多くのゲーミングモニターのスタンドは安定性を高めるためにV字型をしており、奥行きを約20cm〜25cmも占有します。もしあなたのデスクの奥行きが一般的な「60cm」だとすると、どうなるでしょうか。

60cm(デスク) - 20cm(スタンド) = 残り40cm。
ここからさらに、集中して前のめりの姿勢になると、目と画面の距離は30cm〜40cm程度になり、近すぎて目が非常に疲れます。

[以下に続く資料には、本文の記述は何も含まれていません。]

(* ===== verification/WorkerDelivery.v ===== *)
(** * Due work is done: the worker, the activity processor and the PostgreSQL store

    A worker handles the lease of a due activity: the processor delivers it over the
    same database, and the worker settles the lease with the processor's decision.
    The delivery is the theorem of ActivityDelivery.v over a store that also keeps the
    row of the work; the settlement is the fenced update of that row. *)
From S2P Require Import Prelude GoTime Names Sha256 Definitions Registry OperatorAudit Event Instances ActivityHistory Replay ReplayInvariant ReplayProperties.
From S2P Require Import Plans Work Transition Store Administration Inspection Activity ActivityTransition ChildTransition.
From S2P Require Import Tables Statements Samples PostgresCommit PostgresAppend PostgresLog PostgresStore PostgresDurability.
From S2P Require Import PostgresWork PostgresFencing PostgresInvariant.
From S2P Require Import Worker PostgresWorker Processor ActivityProcessor PostgresProcessor ActivityDelivery.

(** ** A store that also keeps the leased row *)

(** The database holds the instance's history, and [row] is the work's row. *)
Definition leased (id workID : string) (row : WorkRow) (db : Database) (es : list HistoryEvent) : Prop :=
  db_holds id db es /\ db_work db !! workID = Some row.

#[export] Instance leased_log_store registry id workID row pageSize maxEvents :
  is_Some registry -> validHistoryTraversal id pageSize maxEvents = true -> 0 <= pageSize < 2 ^ 32 ->
  LogStore Database free registry id pageSize maxEvents (leased id workID row) db_takes.
Proof.
  intros Hr Hv Hp. pose proof (postgres_log_store registry id pageSize maxEvents Hr Hv Hp) as [_ Hmax Hinspect _]. split; [done | done | |].
  - intros db es i [Hh _]. by apply Hinspect.
  - intros db es i t i' [[Hwf Hst] Hrow] Hc <- Hcm (Hplan & Ha & Hk). pose proof Hcm as (_ & Hid & _).
    exists (appended microseconds t db). split; [by apply commit_appends |]. split; [split; [by apply appended_wf |] |].
    + rewrite <- Hid in *. by apply stores_append.
    + by apply (ct_kept _ _ _ _ (appended_committed_to microseconds t db Hplan Hwf Ha)).
Qed.

(** ** Settling the lease *)

(** The lease is alive at [at_], as the row and the clock say. *)
Definition alive (lease : WorkLease) (row : WorkRow) (at_ : Time) : Prop :=
  IsZero at_ = false /\ fenced (le_owner lease) (le_token lease) (microseconds (canonicalTime at_)) row = true.

Definition completed_row (row : WorkRow) (at_ : Time) : WorkRow :=
  release 3 (rw_available row) (rw_code row) (Some (microseconds (canonicalTime at_))) row.

Lemma lease_identity lease : lease_Valid lease = true -> leaseIdentityValid (lease_id lease) (le_owner lease) (le_token lease) = true.
Proof.
  unfold lease_Valid, work_valid, leaseIdentityValid, lease_id. intros H. bool_norm. by split_and!.
Qed.

(** Completing a live lease writes its row and nothing else. *)
Lemma complete_live lease row at_ db :
  lease_Valid lease = true -> bigint_fits (le_token lease) = true -> db_work db !! lease_id lease = Some row -> alive lease row at_ ->
  exists completion, NewWorkCompletion (mkCompletion (lease_id lease) (le_owner lease) (le_token lease) at_) = Ok completion
    /\ store_Complete microseconds quiet completion db
       = (None, set_work db (<[lease_id lease := completed_row row at_]> (db_work db))).
Proof.
  intros Hv Hfit Hrow [Hz Hf]. eexists. split.
  - unfold NewWorkCompletion, completion_Valid. cbn [co_workID co_owner co_token co_completedAt].
    by rewrite (lease_identity lease Hv), IsZero_canonicalTime, Hz.
  - unfold store_Complete, completion_Valid. cbn [co_workID co_owner co_token co_completedAt].
    rewrite (lease_identity lease Hv), IsZero_canonicalTime, Hz. cbn [negb andb ss_context quiet].
    unfold fencedExec, databaseExec. cbn [ss_begin quiet]. unfold statement. cbn [tx_count tx_db tx_shared ss_others ss_statement quiet].
    unfold sql_completeWork. rewrite Hfit. cbn [negb]. unfold sql_update_work. rewrite Hrow, Hf. done.
Qed.

Section Handling.
Context (config : WorkerConfig) (clock : nat -> Time).
#[local] Instance quiet_work : WorkStore Database := postgres_work microseconds String.ltb quiet.

Lemma bind_runs {A B} (m : WorkM Database A) (f : A -> WorkM Database B) w a w' : m w = (a, w') -> (m ≫= f) w = f a w'.
Proof. intros H. unfold mbind, work_bind. by rewrite H. Qed.

(** Observing an event reads the clock at most once. *)
Lemma observing kind lease cause (w : World Database) : exists w', observeLease config clock kind lease cause w = (tt, w')
  /\ wo_store w' = wo_store w /\ (wo_reads w <= wo_reads w' <= wo_reads w + 1)%nat.
Proof.
  unfold observeLease. destruct (wc_hooks config); cbn [negb]; eexists; (split; [reflexivity |]); cbn [wo_store wo_reads]; (split; [reflexivity | lia]).
Qed.

(** A handler whose processor acts on the database and asks for completion. *)
Lemma handle_completes lease row process db reads events :
  lease_Valid lease = true -> wc_owner config = le_owner lease -> bigint_fits (le_token lease) = true ->
  db_work (process db) !! lease_id lease = Some row ->
  (forall n, (reads <= n <= reads + 1)%nat -> alive lease row (clock n)) ->
  exists n w, Handle config clock lease [Elsewhere process; Processed (Ok (mkDecision WorkComplete "" zeroTime))] (mkWorld db reads events)
    = (inr None, w)
    /\ wo_store w = set_work (process db) (<[lease_id lease := completed_row row (clock n)]> (db_work (process db)))
    /\ (reads <= n <= reads + 1)%nat.
Proof.
  intros Hv Ho Hfit Hrow Hlive. destruct (observing WorkerProcessingStarted lease None (mkWorld db reads events)) as (w1 & H1 & Hs1 & Hn1).
  cbn [wo_store wo_reads] in Hs1, Hn1. exists (wo_reads w1).
  destruct (complete_live lease row (clock (wo_reads w1)) (process db) Hv Hfit Hrow (Hlive _ Hn1)) as (completion & Hc & Hs).
  unfold Handle, startHandle. rewrite Hv, Ho, bool_decide_eq_true_2 by done. cbn [negb orb].
  rewrite (bind_runs _ _ _ (inl lease) w1) by (by rewrite (bind_runs _ _ _ _ _ H1)).
  cbn [handleLoop handleSignal]. set (w2 := mkWorld (process db) (wo_reads w1) (wo_events w1)).
  rewrite (bind_runs _ _ w1 (inl lease) w2) by (rewrite (bind_runs _ _ w1 tt w2) by (unfold calling; by rewrite Hs1); done).
  cbn [handleLoop handleSignal]. set (w3 := mkWorld (process db) (wo_reads w1 + 1)%nat (wo_events w1)).
  set (s4 := set_work _ _) in *. destruct (observing WorkerCompleted lease None (mkWorld s4 (wo_reads w3) (wo_events w3))) as (w5 & H5 & Hs5 & _).
  exists w5. split; [| split; [exact Hs5 | exact Hn1]].
  assert (Hfin : finish config clock lease (mkDecision WorkComplete "" zeroTime) w2 = (None, w5)).
  { change (finish config clock lease (mkDecision WorkComplete "" zeroTime)) with (finalize config clock lease (mkDecision WorkComplete "" zeroTime)).
    unfold finalize. rewrite (bind_runs (now clock) _ w2 (clock (wo_reads w1)) w3) by done. cbn [wd_kind]. rewrite Hc. cbn [or_return].
    rewrite (bind_runs _ _ w3 None (mkWorld s4 (wo_reads w3) (wo_events w3)));
      [| unfold calling; cbn [work_Complete quiet_work postgres_work wo_store w3]; by rewrite Hs].
    by rewrite (bind_runs _ _ _ _ _ H5). }
  rewrite (bind_runs _ _ w2 (inr None) w5); [done |]. by rewrite (bind_runs _ _ _ _ _ Hfin).
Qed.
End Handling.

(** Settling work touches no history. *)
Lemma settled_holds id lease row at_ db es :
  lease_Valid lease = true -> bigint_fits (le_token lease) = true -> leased id (lease_id lease) row db es -> alive lease row at_ ->
  db_holds id (set_work db (<[lease_id lease := completed_row row at_]> (db_work db))) es.
Proof.
  intros Hv Hfit [[Hwf [Hlog H1 H2 H3]] Hrow] Hlive.
  destruct (complete_live lease row at_ db Hv Hfit Hrow Hlive) as (completion & _ & Hs).
  pose proof (run_call_keeps microseconds String.ltb quiet (CallComplete completion) db (fun _ _ => eq_refl) I Hwf) as Hk.
  cbn [run_call] in Hk. rewrite Hs in Hk. split; [exact Hk |]. by split.
Qed.

(** ** Samples *)

Definition due_row : WorkRow :=
  match db_work due_db !! lease_id due_lease with Some row => row | None => workArguments microseconds (le_work due_lease) end.

Definition pay_worker : WorkerConfig :=
  mkWorkerConfig true true true true "worker-a" 4 5 30000000000 10000000000 1000000000 1000000000.

#[export] Instance pay_leased_store :
  LogStore Database free order_registry "wf-1" 10 100 (leased "wf-1" (lease_id due_lease) due_row) db_takes.
Proof. apply leased_log_store; [by eexists | vm_compute; reflexivity | lia]. Qed.

Lemma due_leased : leased "wf-1" (lease_id due_lease) due_row due_db pay_history.
Proof. split; [apply due_db_holds | vm_compute; reflexivity]. Qed.

(** ** Properties *)

(** C7: Due work is done: when a worker handles a live lease of ready activity work over
    the PostgreSQL store with the activity processor, nothing fails, and the handler
    returns a final answer and leaves the database's history and the leased row
    alone, then Handle returns nil; the log then holds the history extended by exactly
    the start and the outcome of the attempt, which replays to the instance with the
    activity settled as the handler answered; and the row of the work is completed,
    unleased, under its own token. *)
Theorem due_work_is_done clock (config : ActivityWorkProcessorConfig Database) worker workerClock id row db reads events lease
    es i running d step dispatch p start request activity workerReads workerEvents :
  let delivered := activity_Process clock (Some config) (Some free) lease (mkWorld db reads events) in
  is_Some (pc_Definitions config) -> validHistoryTraversal id (pc_PageSize config) (pc_MaxHistoryEvents config) = true ->
  0 <= pc_PageSize config < 2 ^ 32 ->
  attempt_ready clock config id (leased id (lease_id lease) row) db_takes db reads lease es i running d step dispatch p start request ->
  resolveActivity (pc_Activities config) (step_Target step) = Ok activity ->
  handler_behaves clock free (leased id (lease_id lease) row) db_takes db start reads lease (es ++ tr_events start)
    running d step dispatch activity request ->
  wc_owner worker = le_owner lease -> bigint_fits (le_token lease) = true ->
  (forall n, (workerReads <= n <= workerReads + 1)%nat -> alive lease row (workerClock n)) ->
  exists s1 executed s2 outcome last n w,
    exec_Commit start db = (None, s1) /\ Execute activity (Some (free s1)) request s1 = (executed, s2)
    /\ Handle (WorkStore0 := quiet_work) worker workerClock lease [Elsewhere (fun _ => wo_store delivered.2); Processed delivered.1]
         (mkWorld db workerReads workerEvents) = (inr None, w)
    /\ db_holds id (wo_store w) (es ++ tr_events start ++ tr_events outcome)
    /\ committed (pc_Definitions config) (es ++ tr_events start ++ tr_events outcome) last
    /\ in_activities last = <[ad_stepName dispatch := outcome_progress (started_progress p dispatch
         (canonicalTime (Add (clock reads) (step_Timeout step)))) (safe_outcome executed)]> (in_activities i)
    /\ db_work (wo_store w) !! lease_id lease = Some (completed_row row (workerClock n)).
Proof.
  intros delivered Hr Ht Hp Hready Hactivity Hbehaves Ho Hfit Hlive.
  pose proof (leased_log_store (pc_Definitions config) id (lease_id lease) row _ _ Hr Ht Hp) as Hstore.
  pose proof (deliver clock free config id (leased id (lease_id lease) row) db_takes _ _ _ _ _ _ _ _ _ _ _ _ Hready activity events Hactivity) as Hd.
  destruct (start_running clock config id (leased id (lease_id lease) row) db_takes _ _ _ _ _ _ _ _ _ _ _ _ Hready) as [Hf _].
  destruct (execute_attempt clock free config id (leased id (lease_id lease) row) db_takes _ _ _ _ _ _ _ _ _ _ _ _ Hready activity
    (mkWorld db reads events) Hbehaves eq_refl eq_refl) as (s1 & executed & s2 & outcome & s3 & last & Hs1 & Hexec & _ & Hrun & Hholds & Hc & Hact).
  assert (Hdelivered : delivered = (Ok (mkDecision WorkComplete "" zeroTime), mkWorld s3 (reads + 2)%nat events)) by (unfold delivered; by rewrite Hd).
  rewrite Hdelivered. pose proof Hholds as [_ Hrow]. pose proof (sf_lease _ _ _ _ _ _ Hf) as Hv.
  destruct (handle_completes worker workerClock lease row (fun _ => s3) db workerReads workerEvents Hv Ho Hfit Hrow Hlive) as (n & w & Hh & Hw & Hn).
  exists s1, executed, s2, outcome, last, n, w. rewrite Hw. split_and!; try done.
  - by apply settled_holds, Hlive.
  - apply lookup_insert_eq.
Qed.

(** The worker that claimed the payment handles it. *)
Lemma due_work_is_done_witness :
  exists s1 w, Handle (WorkStore0 := quiet_work) pay_worker after_claim due_lease
      [Elsewhere (fun _ => wo_store (activity_Process after_claim (Some (pay_config (charging (Some paid)))) (Some free) due_lease (mkWorld due_db 0 [])).2);
       Processed (activity_Process after_claim (Some (pay_config (charging (Some paid)))) (Some free) due_lease (mkWorld due_db 0 [])).1]
      (mkWorld due_db 0 []) = (inr None, w)
    /\ exec_Commit pay_start due_db = (None, s1)
    /\ exists row, db_work (wo_store w) !! lease_id due_lease = Some row /\ rw_state row = 3.
Proof.
  assert (Hready : attempt_ready after_claim (pay_config (charging (Some paid))) "wf-1" (leased "wf-1" (lease_id due_lease) due_row) db_takes
    due_db 0 due_lease pay_history pay_instance pay_running order_definition pay_step pay_dispatch pay_progress pay_start pay_request).
  { destruct (pay_ready (Some paid)) as [_ H2 H3 H4 H5 H6 H7 H8 H9 H10 H11 H12 H13].
    split; [apply due_leased | assumption ..]. }
  assert (Hbehaves : handler_behaves after_claim free (leased "wf-1" (lease_id due_lease) due_row) db_takes due_db pay_start 0 due_lease
    (pay_history ++ tr_events pay_start) pay_running order_definition pay_step pay_dispatch (charging (Some paid)) pay_request).
  { intros s1 executed s2 Hs1 [Hh Hrow] Hexec.
    destruct (pay_behaves (Some paid) ltac:(vm_compute; reflexivity) s1 executed s2 Hs1 Hh Hexec) as (Hh2 & Hfinal & Htakes).
    split; [| split; [exact Hfinal | exact Htakes]]. split; [exact Hh2 |].
    replace s2 with s1; [exact Hrow |]. clear -Hexec. unfold Execute, charging in Hexec. cbn [act_handler free ctx_Err deadline_Err] in Hexec.
    destruct (negb _); [by injection Hexec as _ -> |]. destruct (_ || _); by injection Hexec as _ ->. }
  destruct (due_work_is_done after_claim (pay_config (charging (Some paid))) pay_worker after_claim "wf-1" due_row due_db 0 [] due_lease
    pay_history pay_instance pay_running order_definition pay_step pay_dispatch pay_progress pay_start pay_request (charging (Some paid)) 0 [])
    as (s1 & executed & s2 & outcome & last & n & w & Hs1 & _ & Hw & _ & _ & _ & Hrow).
  - by eexists.
  - vm_compute. reflexivity.
  - vm_compute. split; [discriminate | reflexivity].
  - exact Hready.
  - vm_compute. reflexivity.
  - exact Hbehaves.
  - vm_compute. reflexivity.
  - vm_compute. reflexivity.
  - intros n Hn. assert (Hcase : n = 0%nat \/ n = 1%nat) by lia. destruct Hcase as [-> | ->]; (split; vm_compute; reflexivity).
  - exists s1, w. split; [exact Hw |]. split; [exact Hs1 |]. eexists. split; [exact Hrow | reflexivity].
Defined.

  • デスク奥行き60cm未満:24インチでもスタンド利用は窮屈。モニターアームの導入が必須です。
  • デスク奥行き60cm〜70cm:24インチならギリギリ許容範囲。
  • デスク奥行き80cm以上:スタンド利用でも余裕あり。

24インチ vs 27インチ:後悔しないサイズの選び方

ここまで解説した要素を踏まえ、あなたが最終的にどちらのサイズを選ぶべきかの判断基準をまとめます。

24インチ(23.8〜24.5インチ)を選ぶべき人

  • FPS/TPSで「勝ち」にこだわりたいガチ勢(Apex, Valorant, CoDなど)
  • 現在使っているデスクの奥行きが60cm前後である
  • 予算を抑えつつ、144Hz以上の高リフレッシュレート環境を整えたい
  • PCのスペックに合わせて画質はフルHD(1080p)で運用する

27インチを選ぶべき人

  • RPG、MMO、アクションゲームでの「映像美・没入感」を重視する
  • 動画編集やWeb制作など、作業領域の広さを確保したい
  • デスクの奥行きが70cm以上あり、視聴距離を十分に確保できる
  • 解像度をWQHD(2560×1440)または4KにできるハイスペックPCを持っている

まとめ

ゲーミングモニターのサイズ選びは、単なる好みの問題ではなく、プレイ環境とパフォーマンスに直結する重要な戦略です。

記事のポイントを整理します。

  • 24インチの画面サイズは横約53cm × 縦約30cmで、日本の標準的なデスク環境に最適。
  • プロが24インチを選ぶ理由は、画面全体が視野に収まり、索敵と視線移動のロスが最小限だから。
  • 27インチを選ぶなら、画質の粗さを防ぐためにWQHD以上の解像度と、奥行きのある広いデスクが必要。

まずは今すぐメジャーを手に取り、デスクの奥行きを計測してみましょう。そして「奥行き - 25cm」の距離に顔を近づけてみて、画面が近すぎないかシミュレーションすることから始めてください。